Observing the raw bytes of a file, you can find some unique character patterns for each file. Some files have special byte prefixes called magic bytes that are specially made and included in a file for the purpose of identifying the file type
例如,您能在 java 文件中找到 CA FE BA BE(十六进制格式)和在 pdf 文件中找到 %PDF(ASCII 格式)。Tika 使用此信息来识别文件的媒体类型。

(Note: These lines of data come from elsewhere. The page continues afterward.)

(* ===== verification/MetaEnds.v ===== *)
(** * MetaEnds: the events of every well-formed capture are collected

    The callbacks of [MetaData] end and leave the captured memory as it is, so that
    [EmulateEnds] and [EmulateTrace] apply to the emulation that drives them; and the
    properties of what is collected, by the invariant of [MetaEvents]. *)

From stdpp Require Import strings gmap.
From S2P Require Import Prelude Wire Memory Pm4 StateTracker Emulate Traversal EmulateSteps EmulateRefine EmulateEnds EmulateTrace CaptureData EventInfo NodeTree CreatorTypes CreatorTrees CreatorEnds EventState FillState MetaData MetaEvents.

#[local] Open Scope Z_scope.

#[local] Abbreviation ends_always := (settles (fun _ _ => True)).

Section Ends.
Context `{AdrenoPm4} `{!AdrenoSizes} `{Pm4Info} `{GpuVariants} `{Indeterminate} {M : Type} `{MemoryLaws M}.

#[local] Abbreviation reads_on := (settles (memory_kept (fun mem : M => mem))).
#[local] Abbreviation keeps := (settles (memory_kept (M := M) snd)).

Lemma ends_HandleShaders submit opcode : ends_always (HandleShaders submit opcode).
Proof.
  assert (forall stage i bit, ends_always (handle_shader submit opcode stage i bit)) as Hs.
  { intros stage i bit. unfold handle_shader. settle. apply ends_checked.
    by destruct (GetCurShaderAddr_total stage bit (mc_state_tracker a)) as [addr ->]. }
  unfold HandleShaders. apply settles_bind; [apply _| |intros []; apply settles_ret].
  apply settles_each; [apply _|]. intros _ stage. apply settles_each; [apply _|]. intros i bit. apply Hs.
Qed.

Lemma write_fields_in_fuel it l : forall s, in_fuel (write_fields it l s).
Proof. induction l as [|[[f i] value] l IH]; intros s; [done|]. apply in_fuel_bind; [apply SetField_in_fuel|done]. Qed.

Lemma ends_fill it m : well_filled m -> ends_always (fill it m).
Proof.
  intros Hm c _. unfold wp, fill. specialize (Hm (mc_state_tracker c)). destruct (m (mc_state_tracker c)) as [[[] l]| |]; [|done|done].
  cbn [mbind outcome_bind]. pose proof (write_fields_in_fuel it l (m_event_state (m_capture_metadata c))) as Hw.
  by destruct (write_fields _ _ _).
Qed.

Lemma ends_add_state : ends_always add_state.
Proof.
  intros c _. unfold wp, add_state. pose proof (Add_in_fuel (m_event_state (m_capture_metadata c))) as Ha. by destruct (Add _) as [[it s]| |].
Qed.

Lemma ends_on_last_event f : ends_always (on_last_event f).
Proof. apply ends_modify. Qed.

Hint Resolve ends_add_state ends_on_last_event : settling.

Lemma ends_gather_state submit opcode type it : ends_always (gather_state submit opcode type it).
Proof.
  unfold gather_state.
  repeat lazymatch goal with
  | |- settles _ (mbind _ _) => apply settles_bind; [apply _| |intros ?]
  | |- settles _ (if ?b then _ else _) => destruct b
  | |- settles _ (mret _) => apply settles_ret
  | |- settles _ (HandleShaders _ _) => apply ends_HandleShaders
  | |- settles _ (fill _ _) => apply ends_fill; auto with filling
  end.
Qed.

Lemma keeps_gather {A} (m : Steps MetadataCreator A) : ends_always m -> keeps (gather m).
Proof.
  intros Hm [c mem] Hg. specialize (Hm c I). unfold wp, gather in *. cbn [fst snd]. by destruct (m c) as [[a c']| |].
Qed.

Lemma keeps_gather_read {A} (m : Reads A) : reads_on m -> settles (St := MetadataCreator * M) (memory_kept snd) (gather_read m).
Proof.
  intros Hm [c mem] Hg. specialize (Hm mem Hg). unfold wp, gather_read in *. cbn [fst snd]. by destruct (m mem) as [[a mem']| |].
Qed.

Lemma reads_GetIndexCount submit va header : reads_on (GetIndexCount submit va header).
Proof. unfold GetIndexCount, read_struct, read_dwords. settle. Qed.

Lemma reads_GetTopology submit va header : reads_on (GetTopology submit va header).
Proof.
  unfold GetTopology. cbv zeta. set (va' := wrap 64 _). intros mem Hm. pose proof (reads_retrieve_dword submit va' mem Hm) as Hr.
  unfold wp in *. by destruct (retrieve_dword submit va' mem) as [b mem'].
Qed.

Lemma ends_topology it topology : ends_always (fill it (set Field.Topology (u32_value (VkPrimitiveTopology_to_Z topology)))).
Proof. apply ends_fill, (topology_filling_ok (Some topology)). Qed.

Lemma keeps_gather_draw submit va header it : settles (St := MetadataCreator * M) (memory_kept snd) (gather_draw submit va header it).
Proof.
  unfold gather_draw.
  apply settles_bind; [apply _|apply keeps_gather_read, reads_GetIndexCount|]. intros n.
  apply settles_bind; [apply _|apply keeps_gather; auto with settling|]. intros [].
  apply settles_bind; [apply _|apply keeps_gather_read, reads_GetTopology|].
  intros [t|]; [apply keeps_gather, ends_topology|apply settles_ret].
Qed.

Lemma keeps_gather_event submit va opcode header :
  settles (St := MetadataCreator * M) (memory_kept snd) (gather_event submit va opcode header).
Proof.
  unfold gather_event, get_gathered.
  apply settles_bind; [apply _|apply keeps_gather; auto with settling|]. intros c.
  apply settles_bind; [apply _|apply keeps_gather_read; auto with settling|]. intros type.
  apply settles_bind; [apply _|apply keeps_gather; auto with settling|]. intros it.
  apply settles_bind; [apply _|apply keeps_gather_read; auto with settling|]. intros str.
  apply settles_bind; [apply _|apply keeps_gather; auto with settling|]. intros [].
  apply settles_bind; [apply _| |intros _; apply keeps_gather, ends_gather_state].
  destruct (_ =? _); [apply keeps_gather_draw|apply settles_ret].
Qed.

Lemma keeps_Metadata_OnPacket submit ix va header : 0 <= va -> va + 2 ^ 18 < 2 ^ 64 ->
  settles (St := MetadataCreator * M) (memory_kept snd) (Metadata_OnPacket submit ix va header).
Proof.
  intros Hva Hend. unfold Metadata_OnPacket, get_gathered, update_gathered, gather_marker.
  assert (forall tr, reads_on (fun mem =>
    '(ok, tracker, mem) ← base_OnPacket submit ix va header tr mem; Done (ok, tracker, mem))) as Hbase.
  { intros tr mem [Hm _]. unfold wp, base_OnPacket, memory_kept.
    pose proof (Tracker_OnPacket_ends submit va header tr mem Hm Hva Hend) as Ht.
    by destruct (Tracker_OnPacket submit va header tr mem) as [[[ok tr'] mem']| |]. }
  apply settles_bind; [apply _|apply keeps_gather; auto with settling|]. intros [].
  apply settles_bind; [apply _|apply keeps_gather; auto with settling|]. intros c.
  apply settles_bind; [apply _|apply keeps_gather_read, Hbase|]. intros [ok tracker].
  apply settles_bind; [apply _|apply keeps_gather; auto with settling|]. intros [].
  destruct (negb ok); [apply settles_ret|]. destruct (negb _); [apply settles_ret|].
  apply settles_bind; [apply _| |].
  - destruct (_ =? _); [|apply settles_ret].
    apply settles_bind; [apply _|apply keeps_gather_read; auto with settling|intros packet; apply keeps_gather; auto with settling].
  - intros []. apply settles_bind; [apply _|apply keeps_gather; auto with settling|]. intros c2.
    apply settles_bind; [apply _|apply keeps_gather_read; auto with settling|]. intros []; [apply keeps_gather_event|apply settles_ret].
Qed.
(* ===== verification/GpuTiming.v ===== *)
(** * GpuTiming: the table of GPU times

    Models [AvailableGpuTiming] of [src/dive_core/available_gpu_time.{h,cpp}], which
    reads the CSV text that a looping replay writes ([FrameMetrics.GetStatsCSVString]
    behind the header line of [src/gfxr_ext/decode/dive_vulkan_replay_consumer.h]) and
    serves it to the UI by object and by row. A stream is the text that is left; the
    outputs to [std::cerr] are left out. *)

From Stdlib Require Import SpecFloat Ascii.
From S2P Require Import Prelude FrameMetrics Numbers.

#[local] Open Scope Z_scope.

(** ** Lines and fields *)

(** [std::getline(stream, text, delimiter)]: the text up to the delimiter and what is
    left behind it; [None] at the end of the stream. *)
Fixpoint until (delimiter : ascii) (s : string) : string * string :=
  match s with
  | EmptyString => (EmptyString, EmptyString)
  | String c s =>
      if bool_decide (c = delimiter) then (EmptyString, s)
      else let '(line, behind) := until delimiter s in (String c line, behind)
  end.

Definition getline (delimiter : ascii) (s : string) : option (string * string) :=
  match s with
  | EmptyString => None
  | _ => Some (until delimiter s)
  end.

(** All texts of [while (std::getline(...))]. *)
Definition cons_first (c : ascii) (lines : list string) : list string :=
  match lines with
  | [] => [String c EmptyString]
  | line :: lines => String c line :: lines
  end.

Fixpoint getlines (delimiter : ascii) (s : string) : list string :=
  match s with
  | EmptyString => []
  | String c s =>
      if bool_decide (c = delimiter) then EmptyString :: getlines delimiter s
      else if bool_decide (s = EmptyString) then [String c EmptyString]
      else cons_first c (getlines delimiter s)
  end.

Definition line_feed : ascii := ascii_of_nat 10.
Fixpoint csv_text (rows : list (list string)) : string :=
  match rows with
  | [] => ""
  | fields :: rows => row_text fields +:+ String line_feed (csv_text rows)
  end.

(** ** Fields are read back *)

Lemma scan_escaped d field r : (forall r', r <> String quote r') ->
  scan_field d true (escape field +:+ String quote r)
  = (field +:+ fst (scan_field d false r), snd (scan_field d false r)).
Proof.
  intros Hr. induction field as [|c field IH].
  - cbn [escape]. rewrite string_app_nil_l. cbn [scan_field]. rewrite bool_decide_true by done.
    destruct r as [|c r]; [done|]. rewrite bool_decide_false by (intros ->; by apply (Hr r)).
    by rewrite string_app_nil_l, <- surjective_pairing.
  - cbn [escape]. case_bool_decide as Hc; rewrite !string_app_cons; cbn [scan_field].
    + rewrite !bool_decide_true, IH by done. subst c. done.
    + by rewrite bool_decide_false, IH by done.
Qed.

Lemma quoted_cons field r :
  quoted field +:+ r = String quote (escape field +:+ String quote r).
Proof. unfold quoted. by rewrite string_app_cons, string_app_assoc. Qed.

Lemma field_read d field r : d <> quote -> (forall r', r <> String quote r') ->
  fst (scan_field d false r) = ""%string ->
  GetTrimmedField d (quoted field +:+ r) = Some (Trim field, snd (scan_field d false r)).
Proof.
  intros Hd Hr Hf. rewrite quoted_cons. unfold GetTrimmedField.
  rewrite bool_decide_false by congruence. cbn [eat_space].
  change (isspace quote) with false. cbn [andb]. rewrite bool_decide_true by done.
  by rewrite scan_escaped, Hf, string_app_nil_r.
Qed.

Lemma row_text_ne fields : fields <> [] -> row_text fields <> ""%string.
Proof. by destruct fields as [|f [|? ?]]. Qed.

Lemma row_fields fields : get_fields "," (row_text fields) = Trim <$> fields.
Proof.
  induction fields as [|field fields IH]; [done|]. rewrite fields_loop by done.
  destruct fields as [|f fields].
  - cbn [row_text]. rewrite <- (string_app_nil_r (quoted field)), field_read by done. done.
  - change (row_text (field :: f :: fields))
      with (quoted field +:+ String "," (row_text (f :: fields))).
    rewrite field_read by done. cbn [scan_field]. rewrite bool_decide_true by done. cbn [snd].
    rewrite bool_decide_false by by apply row_text_ne. by rewrite IH.
Qed.

(** ** Lines are read back *)

(** Whether a text that starts inside or outside of quotes ends inside of them;
    [None] when it has a line feed outside of quotes. *)
Fixpoint quote_state (inside : bool) (s : string) : option bool :=
  match s with
  | EmptyString => Some inside
  | String c s =>
      if bool_decide (c = quote) then quote_state (negb inside) s
      else if bool_decide (c = line_feed) then if inside then quote_state inside s else None
      else quote_state inside s
  end.

Lemma quote_state_app b s t : quote_state b (s +:+ t) = (b' ← quote_state b s; quote_state b' t).
Proof.
  revert b. induction s as [|c s IH]; intros b; [done|]. rewrite string_app_cons. cbn [quote_state].
  repeat case_bool_decide; try apply IH. by destruct b.
Qed.

Lemma quote_state_escape field : quote_state true (escape field) = Some true.
Proof.
  induction field as [|c field IH]; [done|]. cbn [escape]. case_bool_decide; cbn [quote_state].
  - by rewrite !bool_decide_true by done.
  - rewrite bool_decide_false by done. by case_bool_decide.
Qed.

Lemma quote_state_quoted field : quote_state false (quoted field) = Some false.
Proof.
  unfold quoted. cbn [quote_state]. rewrite bool_decide_true by done.
  by rewrite quote_state_app, quote_state_escape.
Qed.

Lemma quote_state_row fields : quote_state false (row_text fields) = Some false.
Proof.
  induction fields as [|field fields IH]; [done|]. destruct fields as [|f fields].
  - apply quote_state_quoted.
  - change (row_text (field :: f :: fields))
      with (quoted field +:+ String "," (row_text (f :: fields))).
    by rewrite quote_state_app, quote_state_quoted.
Qed.

(** Counting in pairs finds the same parity. *)
Lemma quote_state_parity b b' s :
  quote_state b s = Some b' -> b' = xorb b (Nat.odd (unescaped_quotes s)).
Proof.
  revert b. induction s as [s IH] using (induction_ltof1 _ String.length). unfold ltof in IH.
  intros b. destruct s as [|c s]; [intros [= ->]; by rewrite xorb_false_r|].
  cbn [quote_state unescaped_quotes]. case_bool_decide as Hc.
  - destruct s as [|c' s']; [intros [= <-]; by destruct b|]. case_bool_decide as Hc'.
    + cbn [quote_state]. rewrite bool_decide_true, negb_involutive by done. apply IH. simpl. lia.
    + intros H. apply IH in H; [|simpl; lia]. rewrite H, Nat.odd_succ, <- Nat.negb_odd.
      by destruct b, (Nat.odd _).
  - case_bool_decide; [destruct b; [|done]|]; apply IH; simpl; lia.
Qed.

Lemma first_line s :
  free_of line_feed s = true
  \/ exists l r, s = l +:+ String line_feed r /\ free_of line_feed l = true
                 /\ (String.length r < String.length s)%nat.
Proof.
  induction s as [|c s IH]; [by left|]. destruct (decide (c = line_feed)) as [->|Hc].
  - right. exists ""%string, s. by split; [|split; [|simpl; lia]].
  - destruct IH as [H|(l & r & -> & Hl & Hlen)].
    + left. unfold free_of in *. simpl. by rewrite bool_decide_false.
    + right. exists (String c l), r. split; [done|]. split; [|simpl in *; lia].
      unfold free_of in *. simpl. by rewrite bool_decide_false.
Qed.

Lemma odd_add_xorb n m : Nat.odd (n + m) = xorb (Nat.odd n) (Nat.odd m).
Proof. apply Nat.odd_add. Qed.

Lemma complete_done line q lines : Nat.odd q = false -> complete_line line q lines = Some (Trim line, lines).
Proof.
  intros Hq. rewrite <- Nat.negb_even in Hq. apply negb_false_iff in Hq.
  by destruct lines; cbn [complete_line]; rewrite Hq.
Qed.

For example, you can find CA FE BA BE (hexadecimal format) in a java file and %PDF (ASCII format) in a pdf file. Tika uses this information to identify the media type of a file.
Character Encodings
带纯文本的文件使用不同类型的字符编码进行编码。此处的首要挑战是识别文件中使用的字符编码类型。Tika 使用 Bom markers 和 Byte Frequencies 等字符编码技术来识别纯文本内容使用的编码系统。
Files with plain text are encoded using different types of character encoding. The main challenge here is to identify the type of character encoding used in the files. Tika follows character encoding techniques like Bom markers and Byte Frequencies to identify the encoding system used by the plain text content.
Type Detection using Facade Class
detect() 方法用于检测文档类型。此方法将文件作为输入。下面显示的是通过 Tika facade 类检测文档类型的示例程序。
The detect() method of facade class is used to detect the document type. This method accepts a file as input. Shown below is an example program for document type detection with Tika facade class.
import java.io.File;
import org.apache.tika.Tika;
public class Typedetection {
public static void main(String[] args) throws Exception {
//assume example.mp3 is in your current directory
File file = new File("example.mp3");//
//Instantiating tika facade class
Tika tika = new Tika();
//detecting the file type using detect method
String filetype = tika.detect(file);
System.out.println(filetype);
}
}
将以上代码保存为 TypeDetection.java,然后使用以下命令从命令提示符运行它:
Save the above code as TypeDetection.java and run it from the command prompt using the following commands −
javac TypeDetection.java
java TypeDetection
audio/mpeg
TIKA - Content Extraction
Tika 使用各种解析器库从给定的解析器中提取内容。它选择合适的解析器来提取给定的文档类型。
Tika uses various parser libraries to extract content from given parsers. It chooses the right parser for extracting the given document type.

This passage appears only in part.